Automating Transfer Function Design with Valley Cell-Based Clustering of 2D Density Plots

  • Authors:
  • Yunhai Wang;Jian Zhang;Dirk J. Lehmann;Holger Theisel;Xuebin Chi

  • Affiliations:
  • Shenzhen Institutes of Advanced Technology, Chinese Academy of Sciences, China;Computer Network Information Center, Chinese Academy of Sciences, China;Department of Simulation and Graphics at the University of Magdeburg, Germany;Department of Simulation and Graphics at the University of Magdeburg, Germany;Computer Network Information Center, Chinese Academy of Sciences, China

  • Venue:
  • Computer Graphics Forum
  • Year:
  • 2012

Quantified Score

Hi-index 0.00

Visualization

Abstract

Two-dimensional transfer functions are an effective and well-accepted tool in volume classification.
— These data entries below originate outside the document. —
Lemma Inv_ask s w currenttime now s' :
  Inv s → step mapf reducef s (Ask w currenttime now) = Some s' → Inv s'.
Proof using Hc0.
  intros HI. simpl. destruct (j_procs s !! w) eqn:Hw; [done|].
  pose proof (AssignMission_cases (j_coord s) zero_TaskReply currenttime now (inv_wf _ HI)) as HA.
  destruct (AssignMission _ _ _ _) as [c reply] eqn:EA. destruct HA as (Hnr & Hwf & Hg & HA).
  assert (Hred : nreduce (j_coord s) = n).
  { rewrite (gr_nreduce _ _ (inv_grows _ HI)). apply Hc0. }
  assert (Hnext : ∀ procs, (∀ w' p, procs !! w' = Some p → j_procs s !! w' = Some p ∨ proc_ok (Job c (j_fs s) procs) p) →
    (∀ w' r content, j_procs s !! w' = Some (Output r content) → procs !! w' = Some (Output r content)) →
    (∀ i t', maptask c !! i = Some t' → Missionstate t' = Done → ∃ t, maptask (j_coord s) !! i = Some t ∧ Missionstate t = Done) →
    (∀ i t', reducetask c !! i = Some t' → Missionstate t' = Done → ∃ t, reducetask (j_coord s) !! i = Some t ∧ Missionstate t = Done) →
    Inv (Job c (j_fs s) procs)).
  { intros procs Hp Ho Hm Hr. apply (Inv_next s); simpl; eauto. apply frame_procs; [apply Hg|done]. }
  assert (Hins : ∀ w' r content, j_procs s !! w' = Some (Output r content) →
     <[w := Assigned reply]> (j_procs s) !! w' = Some (Output r content)).
  { intros w' r content Hw'. rewrite lookup_insert_ne; [done|]. congruence. }
  destruct HA as [(l1 & t & l2 & Ef & E & Hst & _ & Hr & Em & Er)|
    [(l1 & t & l2 & Ef & E & Hst & _ & Hr & Er & Em)|(Hwt & Em & Er & _)]].
  - assert (Ht : maptask (j_coord s) !! length l1 = Some t) by (rewrite E; by apply list_lookup_middle).
    rewrite Hr. simpl. rewrite (wf_maptype _ (inv_wf _ HI) t) by (by eapply list_elem_of_lookup_2). intros [= <-].
    apply Hnext; [| done | |by rewrite Er; eauto].
    + intros w' p. rewrite lookup_insert. case_decide; [|by left]. intros [= <-]. right. left.
      exists (length l1), (Mapfile t). unfold map_task. rewrite Hr, Hnr, Hred. simpl.
      split_and!; [by apply (wf_maptype _ (inv_wf _ HI)); eapply list_elem_of_lookup_2|done| |by eapply map_at|done].
      by apply (wf_map _ (inv_wf _ HI)).
    + intros i t'. rewrite Em, E. intros Hi Hd. by apply (done_replaced l1 l2 t _ i t' Hi Hd).
  - assert (Ht : reducetask (j_coord s) !! length l1 = Some t) by (rewrite E; by apply list_lookup_middle).
    rewrite Hr. simpl. intros [= <-]. destruct (reduce_at s _ _ HI Ht) as [Hlt Hfiles].
    apply Hnext; [|done|by rewrite Em; eauto|].
    + intros w' p. rewrite lookup_insert. case_decide; [|by left]. intros [= <-]. right. right.
      exists (Z.of_nat (length l1)). unfold reduce_task. rewrite Hr. simpl.
      split_and!; [done| |lia|done|done|by apply Hg]. by apply (wf_reduce _ (inv_wf _ HI)).
    + intros i t'. rewrite Er, E. intros Hi Hd. by apply (done_replaced l1 l2 t _ i t' Hi Hd).
  - rewrite Hwt. intros [= <-]. apply Hnext; [by left|done|by rewrite Em; eauto|by rewrite Er; eauto].
Qed.

(** A file is written: an intermediate file of [Renaming]. *)
Lemma Inv_rename s w r tmpfiles k content :
  Inv s → j_procs s !! w = Some (Renaming r tmpfiles k) → tmpfiles !! k = Some content →
  Inv (Job (j_coord s) (<[mr_name (Index (r_Task r)) (Z.of_nat k) := content]> (j_fs s))
           (partial_alter (λ _, Some (Renaming r tmpfiles (S k))) w (j_procs s))).
Proof using Hnames.
  intros HI Hw Hk. destruct (inv_procs _ HI w _ Hw) as (i & f & Ht & Hs & Hl & Hkl & Hfiles).
  pose proof Ht as (_ & _ & Hi & Hf & _). rewrite Hi. destruct (Hfiles k content Hk) as [-> _].
  assert (HF : frame s (Job (j_coord s) (<[mr_name (Z.of_nat i) (Z.of_nat k) := file_of f (Z.of_nat k)]> (j_fs s))
           (partial_alter (λ _, Some (Renaming r tmpfiles (S k))) w (j_procs s)))).
  { split; simpl; [done|..].
    - intros i' f' j Hf' Hj Hold. rewrite lookup_insert. case_decide as E; [|done].
      apply mr_name_inj in E as [? <-]; [|lia..]. assert (i = i') as <- by lia. by simplify_eq.
    - intros j [Hj|(w' & r' & content & Hw' & Hj)].
      + left. simpl. rewrite lookup_insert_ne; [done|]. intros E. symmetry in E. apply out_name_mr_name in E; [done|lia].
      + right. exists w', r', content. simpl. rewrite lookup_partial_alter_ne; [done|]. congruence. }
  apply (Inv_next s); simpl; eauto using grows_refl, inv_wf.
  - intros g Hg. rewrite lookup_insert_ne; [done|]. intros <-. by apply (proj1 (Hnames _ Hg) (Z.of_nat i) (Z.of_nat k)); [lia|].
  - intros w' p' Hw'. destruct (decide (w = w')) as [->|]; [|rewrite lookup_partial_alter_ne in Hw' by done; by left].
    rewrite lookup_partial_alter_eq in Hw'. injection Hw' as <-. right. exists i, f. simpl.
    apply lookup_lt_Some in Hk as Hk'. split_and!; [done..|lia|]. intros j content Hj.
    destruct (Hfiles j content Hj) as [-> Hold]. split; [done|]. intros Hjk. rewrite lookup_insert.
    case_decide as E; [apply mr_name_inj in E as [_ E]; [by rewrite E|lia..]|].
    apply Hold. destruct (decide (j = k)) as [->|]; [done|lia].
Qed.

(** The output file of a reduce task is written, by a process that has it open
    or opens it. *)
Lemma Inv_output s w r j p p' content :
  Inv s → j_procs s !! w = Some p → reduce_task (j_coord s) r j →
  (∀ r' content', p = Output r' content' → Index (r_Task r') = j) →
  let s' := Job (j_coord s) (<[out_name j := content]> (j_fs s)) (partial_alter (λ _, Some p') w (j_procs s)) in
  written s' j → proc_ok s' p' → Inv s'.
Proof using Hnames.
  intros HI Hw Ht Hp s' Hwr Hok.
  assert (HF : frame s s').
  { split; simpl; [done|..].
    - intros i f j' Hf Hj Hold. rewrite lookup_insert_ne; [done|]. apply out_name_mr_name. lia.
    - intros j'. destruct (decide (j' = j)) as [->|Hne]; [done|].
      intros [Hj'|(w' & r' & content' & Hw' & Hj')].
      + left. simpl. rewrite lookup_insert_ne; [done|]. by intros ?%out_name_inj.
      + right. exists w', r', content'. split; [|done]. simpl. rewrite lookup_partial_alter_ne; [done|].
        intros ->. simplify_eq. by rewrite (Hp r' content') in Hne. }
  apply (Inv_next s); simpl; eauto using grows_refl, inv_wf.
  - intros g Hg. rewrite lookup_insert_ne; [done|]. intros <-. by apply (proj2 (Hnames _ Hg) j).
  - intros w' p1 Hw'. destruct (decide (w = w')) as [->|]; [|rewrite lookup_partial_alter_ne in Hw' by done; by left].
    rewrite lookup_partial_alter_eq in Hw'. injection Hw' as <-. by right.
Qed.

(** A finishing call: the task it names may become done. *)
Lemma Inv_finish s w r c :
  Inv s → j_procs s !! w = Some (Reporting r) →
  match Worktype (r_Task r) with Map => HandleMapFinish (j_coord s) (finish_args r)
                               | _ => HandleReduceFinish (j_coord s) (finish_args r) end = Some c →
  Inv (Job c (j_fs s) (partial_alter (λ _, None) w (j_procs s))).
Proof using Type.
  intros HI Hw. pose proof (inv_procs _ HI w _ Hw) as Hok. simpl in Hok.
  assert (Hdel : ∀ w' r content, j_procs s !! w' = Some (Output r content) →
     partial_alter (λ _, None) w (j_procs s) !! w' = Some (Output r content)).
  { intros w' r' content Hw'. rewrite lookup_partial_alter_ne; [done|]. congruence. }
  assert (Hsame : ∀ w' p', partial_alter (λ _, None) w (j_procs s) !! w' = Some p' → j_procs s !! w' = Some p').
  { intros w' p'. destruct (decide (w = w')) as [->|]; [by rewrite lookup_partial_alter_eq|by rewrite lookup_partial_alter_ne]. }
  destruct Hok as [(i & f & Ht & Hm)|(j & Ht & Hwr)]; pose proof Ht as (Hty & Hrest); rewrite Hty; intros Hh.
  - destruct (handle_ok (j_coord s) (EMapFinish (finish_args r)) c (inv_wf _ HI) Hh) as [Hwf Hg].
    unfold HandleMapFinish in Hh. destruct (finish _ _) as [tasks|] eqn:Ef; [|done]. injection Hh as <-.
    apply (Inv_next s); simpl; eauto; [by apply frame_procs|].
    intros i' t' Ht' Hd. apply finish_cases in Ef as [->|(l1 & t & l2 & E & -> & Hl & _)]; [left; eauto|].
    destruct Hrest as (_ & Hi & _). unfold finish_args in Hl. simpl in Hl.
    destruct (decide (i' = length l1)) as [->|Hne].
    + right. replace (length l1) with i by lia. done.
    + left. exists t'. split; [|done]. rewrite E, <- Ht'. destruct (decide (i' < length l1)%nat).
      * by rewrite !lookup_app_l by done.
      * rewrite !lookup_app_r by lia. destruct (i' - length l1)%nat eqn:?; [lia|done].
  - destruct (handle_ok (j_coord s) (EReduceFinish (finish_args r)) c (inv_wf _ HI) Hh) as [Hwf Hg].
    unfold HandleReduceFinish in Hh. destruct (finish _ _) as [tasks|] eqn:Ef; [|done]. injection Hh as <-.
    set (s' := Job _ _ _). assert (HF : frame s s') by by apply frame_procs.
    apply (Inv_next s); simpl; eauto.
    intros i' t' Ht' Hd. apply finish_cases in Ef as [->|(l1 & t & l2 & E & -> & Hl & _)]; [left; eauto|].
    destruct Hrest as (Hi & _). unfold finish_args in Hl. simpl in Hl.
    destruct (decide (i' = length l1)) as [->|Hne].
    + right. rewrite Hl, Hi. by apply (fr_written _ _ HF).
    + left. exists t'. split; [|done]. rewrite E, <- Ht'. destruct (decide (i' < length l1)%nat).
      * by rewrite !lookup_app_l by done.
      * rewrite !lookup_app_r by lia. destruct (i' - length l1)%nat eqn:?; [lia|done].
Qed.

Lemma input_kept s f : Inv s → f ∈ names → j_fs s !! f = fs0 !! f.
Proof using Type. intros HI. apply HI. Qed.

(** A step of a process that neither has an output file open nor opens one. *)
Lemma Inv_local s w p po fs c :
  Inv s → j_procs s !! w = Some p → proc_step mapf reducef p (j_fs s) (j_coord s) = (po, fs, Some c) →
  match p with Assigned _ => True | Reading _ (_ :: _) _ => True | Renaming _ tmp k => tmp !! k = None | _ => False end →
  Inv (Job c fs (partial_alter (λ _, po) w (j_procs s))).
Proof using Hc0 Hclean Hn.
  intros HI Hw Hstep Hloc. pose proof (inv_procs _ HI w _ Hw) as Hok.
  destruct p as [r|r tmp k|r [|g fl] kva|r content|r]; try done; simpl in Hok, Hstep.
  - destruct Hok as [(i & f & Ht)|(j & Ht)]; pose proof Ht as (Hty & Hrest); rewrite Hty in Hstep.
    + destruct Hrest as (Hnr & Hi & Hf & Hfile). rewrite Hfile, Hnr, (input_kept s f HI) in Hstep
        by (by eapply list_elem_of_lookup_2).
      destruct (fs0 !! f) as [content|] eqn:Ec; [|injection Hstep as <- <- <-; by eapply Inv_proc].
      destruct (map_files_ok mapf f content n Hn) as (files & Hfs & Hl & Hfl). rewrite Hfs in Hstep.
      injection Hstep as <- <- <-. eapply Inv_proc; [done|done|done|]. intros p' [= <-]. exists i, f. simpl.
      split_and!; [done|eauto|done|lia|]. intros j content' Hj.
      rewrite Hfl in Hj by (apply lookup_lt_Some in Hj; lia). injection Hj as <-. split; [|lia].
      unfold file_of, part_of, pairs_of. by rewrite Ec.
    + injection Hstep as <- <- <-. eapply Inv_proc; [done|done|done|]. intros p' [= <-]. exists j, 0%nat. simpl.
      split_and!; [done|by rewrite drop_0|done|lia].
  - rewrite Hloc in Hstep. injection Hstep as <- <- <-. destruct Hok as (i & f & Ht & Hs & Hl & Hk & Hfiles).
    apply lookup_ge_None in Hloc. eapply Inv_proc; [done|done|done|]. intros p' [= <-]. left. exists i, f. simpl.
    split; [done|]. exists f. split_and!; [apply Ht|done|]. intros j Hj.
    destruct (lookup_lt_is_Some_2 tmp (Z.to_nat j)) as [content Hc]; [lia|].
    destruct (Hfiles _ _ Hc) as [-> Hold]. rewrite Z2Nat.id in Hold by lia. apply Hold. lia.
  - destruct Hok as (j & k & Ht & Hfl & -> & Hk). pose proof Ht as (_ & _ & Hj & Hfiles & Hfin).
    assert (Hg : Reducefiles (r_Task r) !! k = Some g) by (by rewrite <- (Nat.add_0_r k), <- lookup_drop, <- Hfl).
    rewrite Hfiles, list_lookup_imap in Hg. apply fmap_Some in Hg as (f & Hf & ->).
    destruct (all_mapped s k f HI Hfin Hf) as (f' & Hf' & _ & Hm). simplify_eq. rewrite (Hm j Hj) in Hstep.
    injection Hstep as <- <- <-. eapply Inv_proc; [done|done|done|]. intros p' [= <-]. exists j, (S k).
    apply lookup_lt_Some in Hf as Hlt. split_and!; [done| | |lia].
    + by rewrite <- Nat.add_1_r, <- drop_drop, <- Hfl.
    + rewrite (take_S_r _ _ f) by done. rewrite fmap_app, concat_app. f_equal. simpl. rewrite app_nil_r.
      unfold file_of. apply json_roundtrip. apply Forall_forall. intros kv [_ Hkv]%list_elem_of_filter.
      specialize (Hclean f). rewrite Forall_forall in Hclean. apply Hclean; [|done]. by eapply list_elem_of_lookup_2.
Qed.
The design of them mostly depends on the user's experience and thus remains a challenge. Therefore, we present an approach in this paper to automate the transfer function design based on 2D density plots. By exploiting their smoothness, we adopted the Morse theory to automatically decompose the feature space into a set of valley cells. We design a simplification process based on cell separability to eliminate cells which are mainly caused by noise in the original volume data. Boundary persistence is first introduced to measure the separability between adjacent cells and to suitably merge them. Afterward, a reasonable classification result is achieved where each cell represents a potential feature in the volume data. This classification procedure is automatic and facilitates an arbitrary number and shape of features in the feature space. The opacity of each feature is determined by its persistence and size. To further incorporate the user's prior knowledge, a hierarchical feature representation is created by successive merging of the cells. With this representation, the user is allowed to merge or split features of interest and set opacity and color freely. Experiments on various volumetric data sets demonstrate the effectiveness and usefulness of our approach in transfer function generation. © 2012 Wiley Periodicals, Inc.